EXERCISE:
For the entries below, repeat exactly each line starting with the one that contains "documentIdOf allDocuments c = geminiFileId" and going on through the one that contains "those of the", and no others.

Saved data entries
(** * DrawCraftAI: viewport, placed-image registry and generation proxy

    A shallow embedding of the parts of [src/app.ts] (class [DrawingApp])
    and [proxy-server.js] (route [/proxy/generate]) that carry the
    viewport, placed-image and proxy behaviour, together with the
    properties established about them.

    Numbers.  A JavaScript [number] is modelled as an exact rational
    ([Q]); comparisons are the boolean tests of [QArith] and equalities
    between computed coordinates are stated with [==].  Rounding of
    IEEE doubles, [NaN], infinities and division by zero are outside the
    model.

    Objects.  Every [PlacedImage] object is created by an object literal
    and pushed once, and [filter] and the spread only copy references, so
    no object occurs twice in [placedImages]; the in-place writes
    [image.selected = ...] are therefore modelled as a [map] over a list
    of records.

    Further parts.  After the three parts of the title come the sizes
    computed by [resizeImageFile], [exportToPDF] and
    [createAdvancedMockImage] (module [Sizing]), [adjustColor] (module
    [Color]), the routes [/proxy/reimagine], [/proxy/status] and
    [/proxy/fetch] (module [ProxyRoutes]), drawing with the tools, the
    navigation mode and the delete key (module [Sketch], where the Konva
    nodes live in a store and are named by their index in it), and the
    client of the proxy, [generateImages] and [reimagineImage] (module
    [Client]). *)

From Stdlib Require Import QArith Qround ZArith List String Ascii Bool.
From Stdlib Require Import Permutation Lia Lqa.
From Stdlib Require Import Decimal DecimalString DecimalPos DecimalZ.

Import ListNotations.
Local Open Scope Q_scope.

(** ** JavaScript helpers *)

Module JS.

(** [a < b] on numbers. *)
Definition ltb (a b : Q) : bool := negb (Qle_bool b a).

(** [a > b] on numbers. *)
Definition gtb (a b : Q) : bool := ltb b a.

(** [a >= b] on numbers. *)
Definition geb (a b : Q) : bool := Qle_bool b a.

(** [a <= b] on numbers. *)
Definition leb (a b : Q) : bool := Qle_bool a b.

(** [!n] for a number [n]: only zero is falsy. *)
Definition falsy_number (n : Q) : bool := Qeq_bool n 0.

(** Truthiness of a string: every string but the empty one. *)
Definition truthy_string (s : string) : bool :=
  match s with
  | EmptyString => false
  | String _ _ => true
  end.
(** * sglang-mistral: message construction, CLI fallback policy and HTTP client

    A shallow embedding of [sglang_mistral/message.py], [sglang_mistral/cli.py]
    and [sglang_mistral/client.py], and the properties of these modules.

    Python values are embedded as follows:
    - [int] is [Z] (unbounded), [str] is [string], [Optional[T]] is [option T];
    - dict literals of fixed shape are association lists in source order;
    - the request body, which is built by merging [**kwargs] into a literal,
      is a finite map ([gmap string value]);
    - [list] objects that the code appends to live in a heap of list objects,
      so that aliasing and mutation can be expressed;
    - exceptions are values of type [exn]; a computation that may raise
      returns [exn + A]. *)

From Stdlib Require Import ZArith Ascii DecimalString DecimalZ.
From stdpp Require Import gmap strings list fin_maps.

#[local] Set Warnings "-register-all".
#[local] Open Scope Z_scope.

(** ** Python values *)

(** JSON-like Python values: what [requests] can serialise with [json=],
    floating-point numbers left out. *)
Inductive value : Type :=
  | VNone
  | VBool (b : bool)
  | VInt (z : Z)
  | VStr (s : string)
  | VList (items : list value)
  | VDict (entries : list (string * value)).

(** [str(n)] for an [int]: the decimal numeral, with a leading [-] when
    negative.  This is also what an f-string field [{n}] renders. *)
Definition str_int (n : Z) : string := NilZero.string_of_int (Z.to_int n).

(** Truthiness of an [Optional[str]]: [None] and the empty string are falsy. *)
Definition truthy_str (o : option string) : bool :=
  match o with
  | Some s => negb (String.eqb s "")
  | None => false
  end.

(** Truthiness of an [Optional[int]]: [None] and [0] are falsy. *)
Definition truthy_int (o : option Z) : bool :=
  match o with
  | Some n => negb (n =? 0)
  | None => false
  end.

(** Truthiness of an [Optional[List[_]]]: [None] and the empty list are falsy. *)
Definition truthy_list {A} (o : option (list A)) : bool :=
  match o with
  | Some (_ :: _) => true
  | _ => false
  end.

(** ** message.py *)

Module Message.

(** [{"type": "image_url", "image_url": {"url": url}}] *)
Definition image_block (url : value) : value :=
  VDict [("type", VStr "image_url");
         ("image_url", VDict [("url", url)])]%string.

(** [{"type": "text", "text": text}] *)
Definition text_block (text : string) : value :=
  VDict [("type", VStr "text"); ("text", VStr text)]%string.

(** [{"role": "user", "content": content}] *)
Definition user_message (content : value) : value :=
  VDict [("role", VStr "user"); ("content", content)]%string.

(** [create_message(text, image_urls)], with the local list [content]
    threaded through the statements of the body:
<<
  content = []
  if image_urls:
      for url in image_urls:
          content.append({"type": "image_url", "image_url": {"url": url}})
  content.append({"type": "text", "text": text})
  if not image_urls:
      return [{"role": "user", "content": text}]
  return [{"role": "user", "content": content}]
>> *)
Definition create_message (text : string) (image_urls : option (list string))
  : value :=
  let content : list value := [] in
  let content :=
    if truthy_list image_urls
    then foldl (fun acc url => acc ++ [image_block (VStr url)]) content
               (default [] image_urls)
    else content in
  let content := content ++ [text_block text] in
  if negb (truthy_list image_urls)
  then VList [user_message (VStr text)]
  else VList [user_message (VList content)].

* * *

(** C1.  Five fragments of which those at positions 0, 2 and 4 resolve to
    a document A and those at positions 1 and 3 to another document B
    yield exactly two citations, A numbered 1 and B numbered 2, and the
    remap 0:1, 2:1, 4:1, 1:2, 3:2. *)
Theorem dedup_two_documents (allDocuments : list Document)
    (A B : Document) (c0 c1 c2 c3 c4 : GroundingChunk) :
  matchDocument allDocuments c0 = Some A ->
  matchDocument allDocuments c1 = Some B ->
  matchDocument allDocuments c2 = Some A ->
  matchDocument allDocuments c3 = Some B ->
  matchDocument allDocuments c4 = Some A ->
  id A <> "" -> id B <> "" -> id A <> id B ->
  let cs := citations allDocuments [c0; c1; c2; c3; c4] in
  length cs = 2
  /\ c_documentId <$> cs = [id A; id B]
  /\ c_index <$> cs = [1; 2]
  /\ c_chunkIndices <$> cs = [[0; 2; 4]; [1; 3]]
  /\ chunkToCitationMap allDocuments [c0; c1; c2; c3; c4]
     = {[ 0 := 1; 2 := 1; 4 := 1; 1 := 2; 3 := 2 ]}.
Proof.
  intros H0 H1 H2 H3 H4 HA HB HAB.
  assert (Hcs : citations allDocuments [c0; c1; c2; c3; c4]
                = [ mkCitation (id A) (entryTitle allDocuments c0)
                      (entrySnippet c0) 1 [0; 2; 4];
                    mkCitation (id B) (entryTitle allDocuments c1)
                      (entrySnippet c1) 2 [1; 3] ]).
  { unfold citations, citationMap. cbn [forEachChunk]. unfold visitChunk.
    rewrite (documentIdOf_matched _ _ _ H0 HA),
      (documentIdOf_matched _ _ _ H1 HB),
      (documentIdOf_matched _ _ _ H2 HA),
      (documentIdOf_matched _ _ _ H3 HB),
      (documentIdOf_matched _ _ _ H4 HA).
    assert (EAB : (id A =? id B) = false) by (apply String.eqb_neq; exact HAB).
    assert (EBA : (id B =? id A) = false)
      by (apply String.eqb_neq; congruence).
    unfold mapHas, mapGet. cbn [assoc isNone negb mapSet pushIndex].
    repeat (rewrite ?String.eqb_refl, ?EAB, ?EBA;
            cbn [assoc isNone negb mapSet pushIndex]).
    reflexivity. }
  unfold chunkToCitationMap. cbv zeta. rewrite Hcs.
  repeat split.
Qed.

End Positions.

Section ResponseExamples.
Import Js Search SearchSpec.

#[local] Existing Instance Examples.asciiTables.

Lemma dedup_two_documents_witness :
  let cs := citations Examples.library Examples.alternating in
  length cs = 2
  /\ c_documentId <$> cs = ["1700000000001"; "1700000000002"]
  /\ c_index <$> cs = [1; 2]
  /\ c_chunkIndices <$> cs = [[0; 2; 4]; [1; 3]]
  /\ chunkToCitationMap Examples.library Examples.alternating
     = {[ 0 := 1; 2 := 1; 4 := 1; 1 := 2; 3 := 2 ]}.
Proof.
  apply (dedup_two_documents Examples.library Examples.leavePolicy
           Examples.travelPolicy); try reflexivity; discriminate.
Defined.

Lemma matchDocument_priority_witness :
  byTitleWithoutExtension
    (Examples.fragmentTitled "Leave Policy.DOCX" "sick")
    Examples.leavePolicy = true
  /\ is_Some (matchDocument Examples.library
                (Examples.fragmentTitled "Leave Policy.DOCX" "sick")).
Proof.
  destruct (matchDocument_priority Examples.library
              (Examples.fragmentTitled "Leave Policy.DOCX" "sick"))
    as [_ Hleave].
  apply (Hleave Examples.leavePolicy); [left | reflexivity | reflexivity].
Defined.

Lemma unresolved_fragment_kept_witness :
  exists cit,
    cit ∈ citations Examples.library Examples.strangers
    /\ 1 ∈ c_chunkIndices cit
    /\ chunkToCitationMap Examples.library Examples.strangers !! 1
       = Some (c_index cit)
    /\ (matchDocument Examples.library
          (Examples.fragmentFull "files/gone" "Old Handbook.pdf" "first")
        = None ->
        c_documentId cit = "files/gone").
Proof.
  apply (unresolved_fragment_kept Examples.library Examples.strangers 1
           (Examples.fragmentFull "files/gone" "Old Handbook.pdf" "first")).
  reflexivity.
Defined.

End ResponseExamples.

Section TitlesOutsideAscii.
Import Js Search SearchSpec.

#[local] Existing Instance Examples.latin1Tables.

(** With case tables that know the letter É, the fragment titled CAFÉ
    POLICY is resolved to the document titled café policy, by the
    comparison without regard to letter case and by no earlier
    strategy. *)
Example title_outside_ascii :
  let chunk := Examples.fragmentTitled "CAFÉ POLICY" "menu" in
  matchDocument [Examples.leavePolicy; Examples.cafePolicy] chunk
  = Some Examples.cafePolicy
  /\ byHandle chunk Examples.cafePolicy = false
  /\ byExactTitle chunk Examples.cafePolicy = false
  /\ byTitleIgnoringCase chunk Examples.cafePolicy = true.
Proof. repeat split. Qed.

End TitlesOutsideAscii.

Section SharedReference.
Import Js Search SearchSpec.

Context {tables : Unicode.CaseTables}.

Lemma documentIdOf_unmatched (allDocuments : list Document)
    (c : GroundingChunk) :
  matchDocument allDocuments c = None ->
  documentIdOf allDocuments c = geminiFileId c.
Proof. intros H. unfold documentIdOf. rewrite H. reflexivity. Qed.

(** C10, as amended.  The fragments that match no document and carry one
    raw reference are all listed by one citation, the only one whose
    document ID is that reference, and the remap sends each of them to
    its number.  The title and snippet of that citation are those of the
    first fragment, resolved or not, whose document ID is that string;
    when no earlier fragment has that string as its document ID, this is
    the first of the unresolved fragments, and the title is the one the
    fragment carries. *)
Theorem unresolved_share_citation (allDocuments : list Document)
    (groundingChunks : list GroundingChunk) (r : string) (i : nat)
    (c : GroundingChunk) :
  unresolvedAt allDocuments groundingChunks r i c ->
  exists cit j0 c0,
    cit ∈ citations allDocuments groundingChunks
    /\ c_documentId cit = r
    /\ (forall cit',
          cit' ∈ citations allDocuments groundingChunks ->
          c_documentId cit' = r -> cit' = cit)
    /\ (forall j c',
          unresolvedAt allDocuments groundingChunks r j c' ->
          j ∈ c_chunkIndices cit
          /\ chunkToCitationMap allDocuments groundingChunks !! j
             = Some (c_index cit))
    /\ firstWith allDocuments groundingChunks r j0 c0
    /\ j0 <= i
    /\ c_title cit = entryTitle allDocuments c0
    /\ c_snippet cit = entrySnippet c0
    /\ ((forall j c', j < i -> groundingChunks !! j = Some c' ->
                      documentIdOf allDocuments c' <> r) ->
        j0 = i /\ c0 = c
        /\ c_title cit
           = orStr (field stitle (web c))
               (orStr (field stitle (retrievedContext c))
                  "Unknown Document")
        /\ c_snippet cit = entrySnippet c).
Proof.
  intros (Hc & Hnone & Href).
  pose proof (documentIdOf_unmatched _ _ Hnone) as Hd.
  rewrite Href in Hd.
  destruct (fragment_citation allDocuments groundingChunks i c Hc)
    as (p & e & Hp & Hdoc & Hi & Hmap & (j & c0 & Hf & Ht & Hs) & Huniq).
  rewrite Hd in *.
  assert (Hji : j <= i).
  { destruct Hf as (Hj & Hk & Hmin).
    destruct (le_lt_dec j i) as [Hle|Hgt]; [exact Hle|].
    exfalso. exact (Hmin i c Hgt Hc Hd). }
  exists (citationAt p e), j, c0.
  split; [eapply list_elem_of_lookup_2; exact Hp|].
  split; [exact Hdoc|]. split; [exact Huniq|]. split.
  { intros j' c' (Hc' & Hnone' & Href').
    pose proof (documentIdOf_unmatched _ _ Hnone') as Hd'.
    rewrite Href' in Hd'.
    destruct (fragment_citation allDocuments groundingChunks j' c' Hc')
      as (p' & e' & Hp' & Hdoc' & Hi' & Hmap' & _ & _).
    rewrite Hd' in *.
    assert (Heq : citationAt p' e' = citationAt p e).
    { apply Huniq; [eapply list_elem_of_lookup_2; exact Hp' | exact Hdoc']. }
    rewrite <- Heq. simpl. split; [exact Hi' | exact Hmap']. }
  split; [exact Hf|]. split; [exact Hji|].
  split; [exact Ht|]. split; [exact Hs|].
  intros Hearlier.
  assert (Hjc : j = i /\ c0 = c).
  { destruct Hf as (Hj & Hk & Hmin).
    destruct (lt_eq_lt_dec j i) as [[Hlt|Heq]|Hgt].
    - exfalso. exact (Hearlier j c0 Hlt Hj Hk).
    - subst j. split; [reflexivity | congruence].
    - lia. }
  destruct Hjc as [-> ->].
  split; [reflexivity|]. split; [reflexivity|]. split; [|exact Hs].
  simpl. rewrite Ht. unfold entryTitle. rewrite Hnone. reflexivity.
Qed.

---

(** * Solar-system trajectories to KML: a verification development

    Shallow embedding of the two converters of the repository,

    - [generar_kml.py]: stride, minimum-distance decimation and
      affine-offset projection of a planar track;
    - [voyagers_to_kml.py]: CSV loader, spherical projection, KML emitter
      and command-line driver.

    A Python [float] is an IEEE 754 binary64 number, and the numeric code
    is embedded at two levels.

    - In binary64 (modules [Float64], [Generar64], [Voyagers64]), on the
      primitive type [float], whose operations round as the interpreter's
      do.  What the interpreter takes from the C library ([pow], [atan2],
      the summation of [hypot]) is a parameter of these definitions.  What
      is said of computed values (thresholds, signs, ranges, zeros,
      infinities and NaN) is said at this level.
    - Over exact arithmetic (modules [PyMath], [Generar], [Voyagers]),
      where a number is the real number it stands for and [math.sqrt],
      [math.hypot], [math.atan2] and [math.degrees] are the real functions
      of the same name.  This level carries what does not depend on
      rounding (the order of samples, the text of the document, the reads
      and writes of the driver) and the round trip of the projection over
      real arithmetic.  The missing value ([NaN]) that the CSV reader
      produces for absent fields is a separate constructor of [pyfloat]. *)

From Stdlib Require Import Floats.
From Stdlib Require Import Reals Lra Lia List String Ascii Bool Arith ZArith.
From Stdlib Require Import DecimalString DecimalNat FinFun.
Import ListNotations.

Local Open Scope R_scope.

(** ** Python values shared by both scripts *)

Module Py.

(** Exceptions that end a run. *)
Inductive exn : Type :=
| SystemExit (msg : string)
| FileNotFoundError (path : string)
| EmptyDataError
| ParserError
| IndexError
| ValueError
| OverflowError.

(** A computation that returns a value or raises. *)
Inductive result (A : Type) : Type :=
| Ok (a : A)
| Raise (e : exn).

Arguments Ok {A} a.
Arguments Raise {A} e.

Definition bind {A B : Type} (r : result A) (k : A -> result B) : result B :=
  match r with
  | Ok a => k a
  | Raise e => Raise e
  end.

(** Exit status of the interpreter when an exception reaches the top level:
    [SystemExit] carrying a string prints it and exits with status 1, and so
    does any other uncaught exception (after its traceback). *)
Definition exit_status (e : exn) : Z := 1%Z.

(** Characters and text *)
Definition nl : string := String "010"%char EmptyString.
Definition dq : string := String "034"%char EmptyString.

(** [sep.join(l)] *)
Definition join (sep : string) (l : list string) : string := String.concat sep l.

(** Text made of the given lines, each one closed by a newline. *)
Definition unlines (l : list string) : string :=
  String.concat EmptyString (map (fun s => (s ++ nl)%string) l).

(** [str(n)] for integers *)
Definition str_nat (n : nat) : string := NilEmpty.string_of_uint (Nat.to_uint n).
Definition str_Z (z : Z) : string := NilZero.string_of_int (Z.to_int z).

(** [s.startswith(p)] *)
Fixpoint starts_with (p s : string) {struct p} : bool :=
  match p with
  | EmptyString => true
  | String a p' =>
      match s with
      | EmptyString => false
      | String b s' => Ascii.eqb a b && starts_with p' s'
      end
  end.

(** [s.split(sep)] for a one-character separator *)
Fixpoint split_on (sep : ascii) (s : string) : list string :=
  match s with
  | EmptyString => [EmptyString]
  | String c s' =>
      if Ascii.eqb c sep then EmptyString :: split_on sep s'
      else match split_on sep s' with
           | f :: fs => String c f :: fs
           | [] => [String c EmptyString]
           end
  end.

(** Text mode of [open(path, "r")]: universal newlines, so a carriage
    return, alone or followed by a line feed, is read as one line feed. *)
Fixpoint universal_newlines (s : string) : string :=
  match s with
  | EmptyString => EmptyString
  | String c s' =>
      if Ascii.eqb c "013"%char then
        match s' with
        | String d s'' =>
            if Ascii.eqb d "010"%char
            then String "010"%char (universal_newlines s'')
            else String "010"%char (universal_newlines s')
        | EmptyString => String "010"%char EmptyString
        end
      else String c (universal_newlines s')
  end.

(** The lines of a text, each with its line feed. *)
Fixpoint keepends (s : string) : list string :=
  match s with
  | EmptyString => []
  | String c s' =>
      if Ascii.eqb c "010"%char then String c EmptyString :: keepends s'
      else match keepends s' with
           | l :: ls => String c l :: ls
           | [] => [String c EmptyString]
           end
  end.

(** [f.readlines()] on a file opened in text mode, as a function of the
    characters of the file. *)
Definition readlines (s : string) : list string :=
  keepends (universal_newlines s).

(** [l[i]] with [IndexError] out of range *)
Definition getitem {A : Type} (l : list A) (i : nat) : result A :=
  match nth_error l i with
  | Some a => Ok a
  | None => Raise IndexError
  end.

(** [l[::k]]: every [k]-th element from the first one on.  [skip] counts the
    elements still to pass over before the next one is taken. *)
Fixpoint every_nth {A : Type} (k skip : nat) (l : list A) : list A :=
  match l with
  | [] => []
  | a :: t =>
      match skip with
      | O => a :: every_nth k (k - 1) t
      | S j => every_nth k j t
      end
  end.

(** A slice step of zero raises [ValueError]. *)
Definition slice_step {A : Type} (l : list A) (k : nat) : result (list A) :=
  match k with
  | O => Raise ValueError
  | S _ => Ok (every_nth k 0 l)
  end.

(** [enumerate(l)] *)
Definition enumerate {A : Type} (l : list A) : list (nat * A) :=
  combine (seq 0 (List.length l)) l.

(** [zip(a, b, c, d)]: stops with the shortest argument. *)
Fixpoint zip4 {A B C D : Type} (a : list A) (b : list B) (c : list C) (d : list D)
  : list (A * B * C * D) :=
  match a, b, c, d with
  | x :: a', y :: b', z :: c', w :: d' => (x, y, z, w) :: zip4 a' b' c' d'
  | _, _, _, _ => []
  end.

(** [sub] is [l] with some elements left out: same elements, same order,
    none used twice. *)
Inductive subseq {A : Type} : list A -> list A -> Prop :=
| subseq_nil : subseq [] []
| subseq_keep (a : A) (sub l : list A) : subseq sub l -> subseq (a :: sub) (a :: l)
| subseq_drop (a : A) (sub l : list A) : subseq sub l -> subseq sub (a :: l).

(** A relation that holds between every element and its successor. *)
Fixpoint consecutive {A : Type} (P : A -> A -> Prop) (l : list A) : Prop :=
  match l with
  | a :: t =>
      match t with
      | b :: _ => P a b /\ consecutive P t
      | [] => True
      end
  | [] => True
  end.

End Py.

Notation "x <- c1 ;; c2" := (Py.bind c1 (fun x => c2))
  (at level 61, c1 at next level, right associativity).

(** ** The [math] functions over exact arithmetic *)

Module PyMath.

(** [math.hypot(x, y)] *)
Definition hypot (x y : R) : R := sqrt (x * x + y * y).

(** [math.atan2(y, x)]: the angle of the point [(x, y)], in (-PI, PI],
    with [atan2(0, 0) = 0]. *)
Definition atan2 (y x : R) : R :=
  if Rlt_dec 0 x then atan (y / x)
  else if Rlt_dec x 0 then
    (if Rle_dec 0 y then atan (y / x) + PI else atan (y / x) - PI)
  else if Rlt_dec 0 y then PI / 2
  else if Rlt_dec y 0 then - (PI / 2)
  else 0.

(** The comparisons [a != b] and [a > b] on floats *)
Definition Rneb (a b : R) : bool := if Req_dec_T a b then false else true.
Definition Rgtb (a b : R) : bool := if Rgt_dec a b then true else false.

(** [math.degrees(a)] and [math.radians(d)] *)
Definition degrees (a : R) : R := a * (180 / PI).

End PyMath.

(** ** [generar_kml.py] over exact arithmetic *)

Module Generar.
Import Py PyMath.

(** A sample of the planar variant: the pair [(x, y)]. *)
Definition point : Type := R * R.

REPLY:
  documentIdOf allDocuments c = geminiFileId c.
Proof. intros H. unfold documentIdOf. rewrite H. reflexivity. Qed.

(** C10, as amended.  The fragments that match no document and carry one
    raw reference are all listed by one citation, the only one whose
    document ID is that reference, and the remap sends each of them to
    its number.  The title and snippet of that citation are those of the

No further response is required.